In some cases, a green economy would create entirely new jobs in new sectors, like renewable energy. But a substantial component of the green economy is about upgrading existing jobs to make them better and safer - both for the planet and the people working them.
For example, diesel trucking, which is concentrated around America's major port cities, is one of the dirtiest jobs in America. And it harms public health too; Eighty-seven million Americans live and work near ports that violate Federal air quality standards. Asthma, cancer, and other diseases cause by pollution have astronomical rates in these regions.
But a campaign to clean up America's ports is not seeking to eradicate these jobs entirely; instead it's making them clean and safe for workers and surrounding communities. The EPA Award-winning Los Angeles Clean Truck Program has put more than 6,000 clean diesel and alternative energy trucks on the road and reduced diesel emissions by 80 percent since it was first enacted in 2008. The key to the success of this program is a requirement that trucking companies, not individual low-income truck drivers, pay for the purchase, operation and maintenance of new, clean trucks.
This success is having national impact, thanks in part to organizations like the Partnership for Working Families, Los Angeles Alliance for a Clean Economy, and the East Bay Alliance for a Sustainable Economy, which are bringing together environmental and labor partners to promote clean and safe ports in cities like Los Angeles, Oakland, Seattle, New York and Newark.

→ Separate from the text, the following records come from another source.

(* ===== verification/Grep.v ===== *)
(** * Searching files for a pattern ([grep.c])

    Strings are lists of bytes without their NUL.  [matchhere] and [matchstar]
    are the mutually recursive functions of the source; [accepts] gives the
    language of a pattern independently of them, and [match_iff_accepts] says
    that they agree.  [grep] is the loop over what [read] returns. *)

From stdpp Require Import base tactics numbers list.
From Stdlib Require Import ZArith Lia.
From S2P Require Import Prelude.

(** ['^'], ['.'], ['*'], ['$'] and the newline. *)
Definition CARET : Z := 94.
Definition ANY : Z := 46.
Definition STAR : Z := 42.
Definition DOLLAR : Z := 36.
Definition NL : Z := 10.

(** [matchstar c re text], over the function that matches [re]. *)
Fixpoint matchstar_with (here : list Z -> bool) (c : Z) (text : list Z) : bool :=
  here text ||
  match text with
  | [] => false
  | t :: text' => if (t =? c) || (c =? ANY) then matchstar_with here c text' else false
  end.

Fixpoint matchhere (re text : list Z) : bool :=
  match re with
  | [] => true
  | c :: re1 =>
      let one :=
        match text with
        | [] => false
        | t :: text' => if (c =? ANY) || (c =? t) then matchhere re1 text' else false
        end in
      match re1 with
      | d :: re2 => if d =? STAR then matchstar_with (matchhere re2) c text else one
      | [] => if c =? DOLLAR then bool_decide (text = []) else one
      end
  end.

Definition matchstar (c : Z) (re text : list Z) : bool := matchstar_with (matchhere re) c text.

(** The loop of [match] over the suffixes of the text. *)
Fixpoint match_from (re text : list Z) : bool :=
  matchhere re text || match text with [] => false | _ :: text' => match_from re text' end.

Definition match_ (re text : list Z) : bool :=
  match re with
  | c :: re' => if c =? CARET then matchhere re' text else match_from re text
  | [] => match_from re text
  end.

(** ** The language of a pattern *)

Inductive rx := Eps | Eol | Chr (c : Z) (r : rx) | Rep (c : Z) (r : rx).

Fixpoint parse (re : list Z) : rx :=
  match re with
  | [] => Eps
  | c :: re1 =>
      match re1 with
      | d :: re2 => if d =? STAR then Rep c (parse re2) else Chr c (parse re1)
      | [] => if c =? DOLLAR then Eol else Chr c Eps
      end
  end.

(** The character [t] is one that [c] stands for. *)
Definition stands_for (c t : Z) : Prop := c = ANY \/ c = t.

(** [accepts r w rest]: the pattern matches [w] when [rest] follows it. *)
Inductive accepts : rx -> list Z -> list Z -> Prop :=
  | ac_eps rest : accepts Eps [] rest
  | ac_eol : accepts Eol [] []
  | ac_chr c r t w rest : stands_for c t -> accepts r w rest -> accepts (Chr c r) (t :: w) rest
  | ac_rep c r u w rest : Forall (stands_for c) u -> accepts r w rest -> accepts (Rep c r) (u ++ w) rest.

(** A match at the start of [text]. *)
Definition starts (r : rx) (text : list Z) : Prop := exists w rest, text = w ++ rest /\ accepts r w rest.

Lemma stands_for_spec c t : (c =? ANY) || (c =? t) = true <-> stands_for c t.
Proof. unfold stands_for. rewrite orb_true_iff, !Z.eqb_eq. done. Qed.

Lemma starts_chr c r text : starts (Chr c r) text <-> exists t text', text = t :: text' /\ stands_for c t /\ starts r text'.
Proof.
  split.
  - intros (w & rest & -> & H). inversion H; subst. eexists _, _. split; [done|]. split; [done|]. by exists w0, rest.
  - intros (t & text' & -> & Hs & w & rest & -> & Ha). exists (t :: w), rest. split; [done|]. by constructor.
Qed.

Lemma starts_rep c r text : starts (Rep c r) text <->
  starts r text \/ exists t text', text = t :: text' /\ stands_for c t /\ starts (Rep c r) text'.
Proof.
  split.
  - intros (w & rest & -> & H). inversion H as [| | |? ? u w' ? Hu Ha]; subst. destruct u as [|t u].
    + left. by exists w', rest.
    + right. apply Forall_cons in Hu as [Ht Hu]. exists t, (u ++ w' ++ rest). split; [cbn; by rewrite <- app_assoc|].
      split; [done|]. exists (u ++ w'), rest. split; [by rewrite <- app_assoc|]. by constructor.
  - intros [(w & rest & -> & Ha)|(t & text' & -> & Ht & w & rest & -> & Ha)].
    + exists w, rest. split; [done|]. by apply (ac_rep c r []).
    + inversion Ha as [| | |? ? u w' ? Hu Ha']; subst. exists (t :: u ++ w'), rest. split; [done|].
      apply (ac_rep c r (t :: u)); [by constructor|done].
Qed.

(** One step of [matchstar], as the [do ... while] loop reads. *)
Lemma matchstar_with_eq here c text : matchstar_with here c text =
  here text || match text with [] => false | t :: text' => ((t =? c) || (c =? ANY)) && matchstar_with here c text' end.
Proof. destruct text; cbn; [done|]. by destruct ((_ =? c) || (c =? ANY)). Qed.

Lemma matchstar_spec here r c text : (forall t, here t = true <-> starts r t) ->
  matchstar_with here c text = true <-> starts (Rep c r) text.
Proof.
  intros Hh. induction text as [|t text IH]; rewrite matchstar_with_eq, starts_rep, orb_true_iff, Hh.
  - naive_solver.
  - rewrite andb_true_iff, IH, (Z.eqb_sym t c), orb_comm, stands_for_spec. naive_solver.
Qed.

Lemma matchhere_spec re : forall text, matchhere re text = true <-> starts (parse re) text.
Proof.
  induction re as [re IH] using (induction_ltof1 _ (@length Z)). unfold ltof in IH. intros text.
  destruct re as [|c re1]; [split; [intros _; exists [], text; split; [done|constructor]|done]|].
  assert (forall r, (forall t, matchhere re1 t = true <-> starts r t) ->
    match text with [] => false | t :: text' => if (c =? ANY) || (c =? t) then matchhere re1 text' else false end = true
    <-> starts (Chr c r) text) as Hone.
  { intros r Hr. rewrite starts_chr. destruct text as [|t text']; [naive_solver|].
    destruct ((c =? ANY) || (c =? t)) eqn:E.
    - apply stands_for_spec in E. rewrite Hr. naive_solver.
    - split; [done|]. intros (t' & tx & [= <- <-] & Hs & _). apply stands_for_spec in Hs. congruence. }
  cbn [matchhere parse]. destruct re1 as [|d re2].
  - destruct (c =? DOLLAR).
    + rewrite bool_decide_eq_true. split; [intros ->; exists [], []; split; [done|constructor]|].
      intros (w & rest & -> & H). by inversion H.
    + apply Hone. intros t. split; [intros _; exists [], t; split; [done|constructor]|done].
  - destruct (d =? STAR); [apply matchstar_spec, IH; cbn; lia|apply Hone, IH; cbn; lia].
Qed.

Lemma match_from_spec re text : match_from re text = true <-> exists pre text', text = pre ++ text' /\ starts (parse re) text'.
Proof.
  induction text as [|t text IH]; cbn [match_from]; rewrite orb_true_iff, matchhere_spec.
  - split; [intros [H|H]; [by exists [], []|done]|]. intros (pre & text' & E & H). symmetry in E. apply app_nil in E as [-> ->]. by left.
  - rewrite IH. split.
    + intros [H|(pre & text' & -> & H)]; [by exists [], (t :: text)|by exists (t :: pre), text'].
    + intros ([|u pre] & text' & E & H); cbn in E; [left; by subst|]. injection E as <- ->. right. by exists pre, text'.
Qed.

(** What a pattern asks of a line: to start with a match, or to contain one. *)
Definition line_matches (re line : list Z) : Prop :=
  match re with
  | c :: re' => if c =? CARET then starts (parse re') line
                else exists pre text, line = pre ++ text /\ starts (parse re) text
  | [] => True
  end.

(** [match] decides the language of the pattern: for every pattern and line
    it returns (it is total), and answers yes exactly if the line starts with
    a match of an anchored pattern, or contains a match of another one. *)
Theorem match_iff_accepts re line : match_ re line = true <-> line_matches re line.
Proof.
  unfold match_, line_matches. destruct re as [|c re]; [by destruct line|].
  destruct (c =? CARET); [apply matchhere_spec|apply match_from_spec].
Qed.

(** ** The loop over the input *)

(** [strchr(p, '\n')]: the bytes before the newline and those after it.  A NUL
    ends the string. *)
Fixpoint strchr_nl (p : list Z) : option (list Z * list Z) :=
  match p with
  | [] => None
  | c :: p' =>
      if c =? 0 then None else
      if c =? NL then Some ([], p') else
      (fun '(l, q) => (c :: l, q)) <$> strchr_nl p'
  end.

(** The inner loop: what is written, and the bytes from [p] on.  Every turn
    consumes a newline, so [length] turns are enough. *)
Fixpoint grep_lines (fuel : nat) (re p : list Z) : list Z * list Z :=
  match fuel with
  | O => ([], p)
  | S fuel' =>
      match strchr_nl p with
      | None => ([], p)
      | Some (line, q) =>
          let '(out, rest) := grep_lines fuel' re q in
          ((if match_ re line then line ++ [NL] else []) ++ out, rest)
      end
  end.

(** One turn of the outer loop: the bytes carried over and those [read]
    returned, to the bytes carried on and the output. *)
Definition grep_step (re carry chunk : list Z) : list Z * list Z :=
  let buf := carry ++ chunk in
  let '(out, rest) := grep_lines (length buf) re buf in
  ((if Nat.eqb (length rest) (length buf) then [] else rest), out).

(** The whole input, as [read] returns it. *)
Fixpoint grep (re carry : list Z) (reads : list (list Z)) : list Z :=
  match reads with
  | [] => []
  | chunk :: reads' =>
      let '(carry', out) := grep_step re carry chunk in
      out ++ grep re carry' reads'
  end.

(** The lines of a text, and what follows the last newline. *)
Fixpoint cut (p : list Z) : list (list Z) * list Z :=
  match p with
  | [] => ([], [])
  | c :: p' =>
      let '(ls, r) := cut p' in
      if c =? NL then ([] :: ls, r) else
      match ls with
      | [] => ([], c :: r)
      | l :: ls' => ((c :: l) :: ls', r)
      end
  end.

(** The lines a pattern selects, each with its newline. *)
Definition select (re : list Z) (ls : list (list Z)) : list Z :=
  flat_map (fun l => if match_ re l then l ++ [NL] else []) ls.

Definition no_nul (p : list Z) : Prop := Forall (fun c => c <> 0) p.

(** What [read] may return: not nothing, and no more than fits in [buf]. *)
Fixpoint reads_ok (carry : list Z) (reads : list (list Z)) : Prop :=
  match reads with
  | [] => True
  | chunk :: reads' =>
      NL ∈ chunk /\ (length (carry ++ chunk) <= 1023)%nat /\ reads_ok (snd (cut (carry ++ chunk))) reads'
  end.

Lemma cut_app a b : cut (a ++ b) = let '(la, ra) := cut a in let '(lb, rb) := cut (ra ++ b) in (la ++ lb, rb).
Proof.
  induction a as [|c a IH]; cbn; [by destruct (cut b)|]. rewrite IH. destruct (cut a) as [la ra].
  destruct (c =? NL) eqn:Ec; [by destruct (cut (ra ++ b))|]. destruct la as [|l la]; cbn; [|by destruct (cut (ra ++ b))].
  rewrite Ec. destruct (cut (ra ++ b)) as [[|l lb] rb]; done.
Qed.

Lemma cut_nonl p : fst (cut p) = [] -> snd (cut p) = p.
Proof.
  induction p as [|c p IH]; cbn; [done|]. destruct (cut p) as [ls r]. destruct (c =? NL); [done|]. destruct ls; [|done].
  cbn in *. intros _. f_equal. auto.
Qed.

Lemma cut_length p : (length (snd (cut p)) + length (fst (cut p)) <= length p)%nat.
Proof.
  induction p as [|c p IH]; cbn; [lia|]. destruct (cut p) as [ls r]. cbn in IH. destruct (c =? NL); [cbn; lia|].
  destruct ls; cbn in *; lia.
Qed.

Lemma strchr_cut p : no_nul p ->
  match strchr_nl p with
  | None => fst (cut p) = []
  | Some (l, q) => cut p = (l :: fst (cut q), snd (cut q)) /\ no_nul q /\ (length q < length p)%nat
  end.
Proof.
  induction 1 as [|c p Hc Hp IH]; [done|]. cbn. rewrite (proj2 (Z.eqb_neq c 0)) by done. destruct (c =? NL).
  - destruct (cut p) as [ls r]. split; [done|]. split; [done|lia].
  - destruct (strchr_nl p) as [[l q]|]; cbn.
    + destruct IH as (-> & Hq & Hl). split; [done|]. split; [done|lia].
    + destruct (cut p) as [[|l ls] r]; done.
Qed.

Lemma grep_lines_spec n re p : no_nul p -> (length p <= n)%nat ->
  grep_lines n re p = (select re (fst (cut p)), snd (cut p)).
Proof.
  revert p. induction n as [|n IH]; intros p Hp Hn; [by destruct p; [|cbn in Hn; lia]|]. cbn [grep_lines].
  pose proof (strchr_cut p Hp) as Hc. destruct (strchr_nl p) as [[l q]|].
  - destruct Hc as (-> & Hq & Hl). by rewrite (IH q) by (done || lia).
  - by rewrite Hc, cut_nonl.
Qed.

Lemma cut_nl p : NL ∈ p -> fst (cut p) <> [].
Proof.
  induction p as [|c p IH]; [by intros ?%not_elem_of_nil|]. cbn. destruct (cut p) as [ls r]. destruct (c =? NL) eqn:E; [done|].
  intros [<-|Hin]%elem_of_cons; [by rewrite Z.eqb_refl in E|]. specialize (IH Hin). by destruct ls.
Qed.

Lemma cut_tail_nul p : no_nul p -> no_nul (snd (cut p)).
Proof.
  induction 1 as [|c p Hc Hp IH]; cbn; [constructor|]. destruct (cut p) as [ls r]. destruct (c =? NL); [done|].
  destruct ls; [by constructor|done].
Qed.

(** A turn that finds a newline. *)
Lemma grep_step_spec re carry chunk : no_nul (carry ++ chunk) -> NL ∈ chunk ->
  grep_step re carry chunk = (snd (cut (carry ++ chunk)), select re (fst (cut (carry ++ chunk)))).
Proof.
  intros Hn Hin. unfold grep_step. rewrite grep_lines_spec by done. f_equal.
  assert (NL ∈ carry ++ chunk) as Hnl by (apply elem_of_app; by right). apply cut_nl in Hnl.
  pose proof (cut_length (carry ++ chunk)) as Hl. destruct (cut (carry ++ chunk)) as [[|l ls] r]; [done|]. cbn [fst snd] in *.
  destruct (Nat.eqb_spec (length r) (length (carry ++ chunk))) as [E|]; [|done]. cbn in Hl. lia.
Qed.

(** [grep] prints the lines that match, in order and nothing else, however
    the input is cut into reads, as long as every read returns a newline and
    the text has no NUL: the lines are those of the whole text, whose last
    piece, after the last newline, is not searched. *)
Theorem grep_selects re reads : forall carry, fst (cut carry) = [] -> no_nul (carry ++ concat reads) -> reads_ok carry reads ->
  grep re carry reads = select re (fst (cut (carry ++ concat reads))).
Proof.
  induction reads as [|chunk reads IH]; intros carry Hc Hn Hok; cbn [grep concat] in *.
  - by rewrite app_nil_r, Hc.
  - destruct Hok as (Hnl & _ & Hok). rewrite app_assoc in Hn |- *. pose proof Hn as [Hn1 Hn2]%Forall_app.
    rewrite grep_step_spec by done. pose proof (cut_app (carry ++ chunk) []) as E0. rewrite app_nil_r in E0.
    rewrite (cut_app (carry ++ chunk)). pose proof (cut_tail_nul _ Hn1) as Ht. destruct (cut (carry ++ chunk)) as [ls r] eqn:Ec. cbn [fst snd] in *.
    rewrite IH; [|rewrite app_nil_r in E0|apply Forall_app; done|done].
    + destruct (cut (r ++ concat reads)) as [ls2 r2]. cbn. unfold select. by rewrite flat_map_app.
    + destruct (cut r) as [ls2 r2]. injection E0 as E0 _. rewrite <- (app_nil_r ls) in E0 at 1. by apply app_inv_head in E0.
Qed.

(** A read that returns part of a line, as a pipe may, loses that part: the
    line [ab] does not match [a] when [a] and [b] come in two reads. *)
Lemma grep_loses_partial_line : grep [97] [] [[97]; [98; NL]] = [] /\ match_ [97] [97; 98] = true.
Proof. split; reflexivity. Qed.

(** ** Witnesses *)

(** The pattern [^a.*c$] on a few lines, in two reads. *)
Lemma grep_selects_witness :
  grep [94; 97; 46; 42; 99; 36] [] [[97; 120; 99; NL; 97]; [99; 100; NL; 97; 99; NL]] = [97; 120; 99; NL; 97; 99; NL].
Proof.
  rewrite (grep_selects [94; 97; 46; 42; 99; 36] [[97; 120; 99; NL; 97]; [99; 100; NL; 97; 99; NL]] []).
  - reflexivity.
  - reflexivity.
  - repeat constructor; discriminate.
  - cbn. repeat split; try lia; repeat (left + right).
Defined.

Congress is beginning to pay attention. On Wednesday, it is holding a hearing on port trucking.
The Clean and Safe Ports campaign is just one example of how the transition to a green economy is improving worker safety and community health.
Out of the pain of the disasters in West Virginia and the Gulf Coast, comes a powerful lesson: we must wean ourselves off of the inherently dangerous business of extracting fossil fuels from below the earth surface, and spewing them into the air our children breathe.
With a clean, green economy, we don't need to sacrifice our workers' health, safety, and lives for our energy needs.